Кукла с Кальварии - страница 3



Пан Мрозовский покрутил колесо на машинке, порылся в куче тряпья, принесенного утром Рузей, заглянул в ящик, выдвинутый из комода.

– Что вы, прошу пана, себе позволяете! – возмутилась Христина и с силой задвинула ящик обратно. Старый креденс противно скрипнул, и на пол свалилась фарфоровая собачка. От удара у собачки отвалилась голова.

– Прошу пана выйти! Сейчас же! Кто дал пану право?

– А кто вам принес тот шмальц? – спросил он, ткнув пальцем в кучу на столе.

– Прошу пана, шмальц, по другому адресу. Вам подсказать или найдёте сами, равно как и выход?

– На Бога! – пролаял Мрозовский. – Тише, тише, пани Кшыся. Не нужно так кричать, еще услышат люди. Что они тогда скажут? Что «двуйка» в Жолкеве не умеет работать тихо?

Тина обомлела. Такой приличный с виду господин и из этой людожерской «двуйки».

За последние годы власть в городе менялась множество раз. Сплетен Тина не слушала, была богобоязненной и скромной, а каждую пятницу ходила помолиться в костел святого Лаврентия, в малый Вавель, как издавна окрестили костёл за красоту сооружения. Христина молилась и просила всех, захороненных в подземелье костёла, Жолкевских, основателей города, а так же всех рыцарей и королей, что лежали здесь же.

– Но что надо дефензиве от вдовы? Опись маестата? Донос? Показания?

– От вас пока ничего. Так… Одни догадки, – устало сказал Мрозовский и уселся на единственный в каморке стул. – С вашего позволения я присяду. А Ефрозынию Ковальчук… Рузю эту вы давно знаете? Это она вам вещи в ремонт носит?

– Давно знаю. Только что вам с того? Я её еще девчонкой знала.

– Да ну? Вы жили в Варшаве? – нарочито серьёзно спросил Мрозовский.

– Не жила я там. А Рузя – наша, местная она. Сирота. Вот и врёт всем, что она варшавская пани. Они на пару с Зельдой Марш врут, что варшавянки.
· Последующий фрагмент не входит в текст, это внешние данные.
Lemma pop_evolves_exited p n pop pop' j :
  pop_wf n pop -> (forall j a, agent_at pop j = Some a -> agent_ok a) ->
  pop_evolves p n pop pop' -> state pop !! j = Some EXITED ->
  agent_at pop' j = agent_at pop j /\ state pop' !! j = Some EXITED.
Proof.
  intros Hwf Hok (W & _ & _ & A) Hs.
  destruct (agent_at_Some n pop j Hwf) as [a Ha].
  { apply lookup_lt_Some in Hs. destruct Hwf as (_ & _ & _ & _ & Ls & _). lia. }
  destruct (A j a Ha) as (a' & Ha' & R).
  pose proof (agent_at_fields _ _ _ Ha) as (_ & _ & _ & _ & Hsa).
  assert (a_state a = EXITED) as Hex by congruence.
  pose proof (Hok j a Ha) as [_ He]. specialize (He Hex).
  apply (rtc_agent_exited _ _ _ R Hex) in He. subst a'.
  split; [congruence|]. apply agent_at_fields in Ha' as (_ & _ & _ & _ & Hs'). congruence.
Qed.

(** C8: in the population reached after any number of months every
    agent whose state is EXITED has [employed = 0], and whatever chunk the
    kernel is then applied to (any month, slot ratio and generator
    state), the population it writes back has the same property. *)
Theorem exited_implies_unemployed N p k pop g ser :
  run_months uninit N p k = Ok (pop, g, ser) ->
  (forall j, state pop !! j = Some EXITED -> employed pop !! j = Some 0) /\
  (forall m sr g0 start pop' g',
     0 <= start < N -> 0 < chunk_size p ->
     chunk_step uninit N p m sr (pop, g0) start = Ok (pop', g') ->
     forall j, state pop' !! j = Some EXITED -> employed pop' !! j = Some 0).
Proof.
  intros Hr. pose proof (run_months_inv uninit _ _ _ _ Hr) as (HN & _ & Hwf & Hok & _).
  cbn in *.
  assert (forall pop1, pop_wf (Z.to_nat N) pop1 ->
            (forall j a, agent_at pop1 j = Some a -> agent_ok a) ->
            forall j, state pop1 !! j = Some EXITED -> employed pop1 !! j = Some 0) as Hgen.
  { intros pop1 W1 Ok1 j Hs. destruct (agent_at_Some _ pop1 j W1) as [a Ha].
    { apply lookup_lt_Some in Hs. destruct W1 as (_ & _ & _ & _ & Ls & _). lia. }
    pose proof (Ok1 j a Ha) as [_ He].
    apply agent_at_fields in Ha as (_ & _ & He' & _ & Hs').
    rewrite He'. f_equal. apply He. congruence. }
  split; [by apply Hgen|].
  intros m sr g0 start pop' g' Hst Hc Hstep.
  destruct (chunk_step_agents uninit _ _ _ _ _ _ _ _ _ Hwf Hst Hc Hstep) as (W' & _ & _ & A).
  apply Hgen; [done|].
  intros j a' Ha'. destruct (agent_at_Some _ pop j Hwf) as [a Ha].
  { apply agent_at_fields in Ha' as (Hc' & _). apply lookup_lt_Some in Hc'.
    destruct W' as (Lc & _). lia. }
  destruct (A j a Ha) as (a2 & Ha2 & [->|Hs]).
  - rewrite Ha' in Ha2. injection Ha2 as ->. by apply (Hok j).
  - rewrite Ha' in Ha2. injection Ha2 as ->. by eapply agent_step_ok.
Qed.

(** C4: EXITED is absorbing.  An agent that is EXITED when a month
    starts has the same capital, tier, employment flag, unemployment
    duration and state when the month ends; and the [exited_ct] series of
    a run never decreases from one month to the next. *)
Theorem exited_absorbing N p :
  (forall k pop g ser pop' g' ser' j,
     run_months uninit N p k = Ok (pop, g, ser) ->
     run_months uninit N p (S k) = Ok (pop', g', ser') ->
     state pop !! j = Some EXITED ->
     capital pop' !! j = capital pop !! j /\ tiers pop' !! j = tiers pop !! j /\
     employed pop' !! j = employed pop !! j /\
     unemp_months pop' !! j = unemp_months pop !! j /\
     state pop' !! j = Some EXITED) /\
  (forall out m x y,
     simulate uninit N p = Ok out ->
     exited_ct (series out) !! m = Some x -> exited_ct (series out) !! S m = Some y ->
     x <= y).
Proof.
  assert (forall k pop g ser pop' g' ser',
     run_months uninit N p k = Ok (pop, g, ser) ->
     run_months uninit N p (S k) = Ok (pop', g', ser') ->
     pop_wf (Z.to_nat N) pop /\ (forall j a, agent_at pop j = Some a -> agent_ok a) /\
     pop_evolves p (Z.to_nat N) pop pop') as Hstep.
  { intros k pop g ser pop' g' ser' Hr Hr'.
    pose proof (run_months_inv uninit _ _ _ _ Hr) as (HN & _ & Hwf & Hok & _). cbn in *.
    rewrite run_months_S, Hr in Hr'. cbn in Hr'.
    apply month_step_evolves in Hr' as (Hev & _); done. }
  split.
  - intros k pop g ser pop' g' ser' j Hr Hr' Hs.
    destruct (Hstep _ _ _ _ _ _ _ Hr Hr') as (Hwf & Hok & Hev).
    destruct (pop_evolves_exited _ _ _ _ j Hwf Hok Hev Hs) as (Hag & Hs').
    destruct (agent_at_Some _ pop j Hwf) as [a Ha].
    { apply lookup_lt_Some in Hs. destruct Hwf as (_ & _ & _ & _ & Ls & _). lia. }
    rewrite Ha in Hag.
    apply agent_at_fields in Ha as (A1 & A2 & A3 & A4 & A5).
    apply agent_at_fields in Hag as (B1 & B2 & B3 & B4 & B5).
    repeat split; congruence.
  - intros out m x y H Hx Hy.
    apply simulate_run in H as (pop & g & ser & Hr & Hser & _ & _).
    rewrite Hser in Hx, Hy. clear Hser.
    pose proof (run_months_inv uninit _ _ _ _ Hr) as (_ & _ & _ & _ & _ & Hw). cbn in Hw.
    destruct Hw as (_ & Lx & _).
    assert (S m < Z.to_nat (months p))%nat as Hm
      by (apply lookup_lt_Some in Hy; lia).
    destruct (run_months_entry uninit N p _ pop g ser m (le_n _) Hr ltac:(lia))
      as (p1 & g1 & s1 & st1 & Hr1 & Ha1 & E1).
    destruct (run_months_entry uninit N p _ pop g ser (S m) (le_n _) Hr Hm)
      as (p2 & g2 & s2 & st2 & Hr2 & Ha2 & E2).
    destruct (Hstep _ _ _ _ _ _ _ Hr1 Hr2) as (Hwf & Hok & Hev).
    destruct E1 as (_ & E1 & _). destruct E2 as (_ & E2 & _).
    assert (x = ms_exited st1) as -> by congruence.
    assert (y = ms_exited st2) as -> by congruence.
    unfold aggregates in Ha1, Ha2.
    apply bind_Ok in Ha1 as (? & _ & Ha1). apply bind_Ok in Ha1 as (? & _ & Ha1).
    apply bind_Ok in Ha1 as ([[? ?] ?] & _ & Ha1). apply bind_Ok in Ha1 as (? & _ & Ha1).
    injection Ha1 as <-.
    apply bind_Ok in Ha2 as (? & _ & Ha2). apply bind_Ok in Ha2 as (? & _ & Ha2).
    apply bind_Ok in Ha2 as ([[? ?] ?] & _ & Ha2). apply bind_Ok in Ha2 as (? & _ & Ha2).
    injection Ha2 as <-. cbn. unfold count_nonzero. apply inj_le.
    apply count_exited_mono.
    + destruct Hwf as (_ & _ & _ & _ & L1 & _). destruct Hev as ((_ & _ & _ & _ & L2 & _) & _).
      lia.
    + intros j Hs. by destruct (pop_evolves_exited _ _ _ _ j Hwf Hok Hev Hs).
Qed.
End Claims.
Только Марш говорит ещё, что в Париже жила.

– Интересно… Наша, значит… – то ли спросил, то ли так сказал Мрозовский. – А откуда она столько вещей носит, вы тоже не знаете?

– Я думаю, что это заказчицы пани Марш несут, а она мне отдаёт заработать, – неуверенно сказала Христина, она теперь очень сомневалась в том, откуда берёт вещи Рузя. – Да не слушайте вы завистников! Они на Рузю наговаривают! К чему порядной панянке знаться со шмальцовниками?

Мрозовский слушал Христину, чуть склонив голову и сложив губы дудочкой под куцыми усами. Усы его Тине сразу не понравились: похожие на щетку для сапог и такие же чёрные. Мрозовский неожиданно сменил тему разговора.

– А будьте любезны сказать, пани Кшыся, кто вас так испугал там, на Кальварии?

Тина округлила глаза, в надежде, что неприятный гость скорее покинет её мастерскую.

– Попрошу не строить гримасы, – заметил Мрозовский, – Здесь не циркус. Слушаю вас.

– Девочка там была. С куклой. А испугалась я, что на мою Линусю похожа. А так… ну сами знаете, Духов день… кладбище.

– Чем же она так на неё похожа?

– Запрещаю вам этот издевательский тон, прошу пана! Куклой она похожа: платье на той кукле ну точь-в-точь как я для Линуськиной шила.

– Вы могли кому-то отдать после похорон эту куклу, – предположил Мрозовский.

– Нет, не могла, – ответила Тина, глядя на руки. – Куклу эту я ей сама в гробик положила. Любимая это была кукла у дочери.

Мрозовский тяжело поднялся со стула, опять покрутил колесо на машинке и направился к двери.

– Спасибо вам, пани Кшыся, вы оказали неоценимую услугу всей «двуйке» в моём лице, – проговорил Мрозовский важно, поджимая губы и топорща при этом усы. – Вы позволите к вам обратиться в случае крайней необходимости?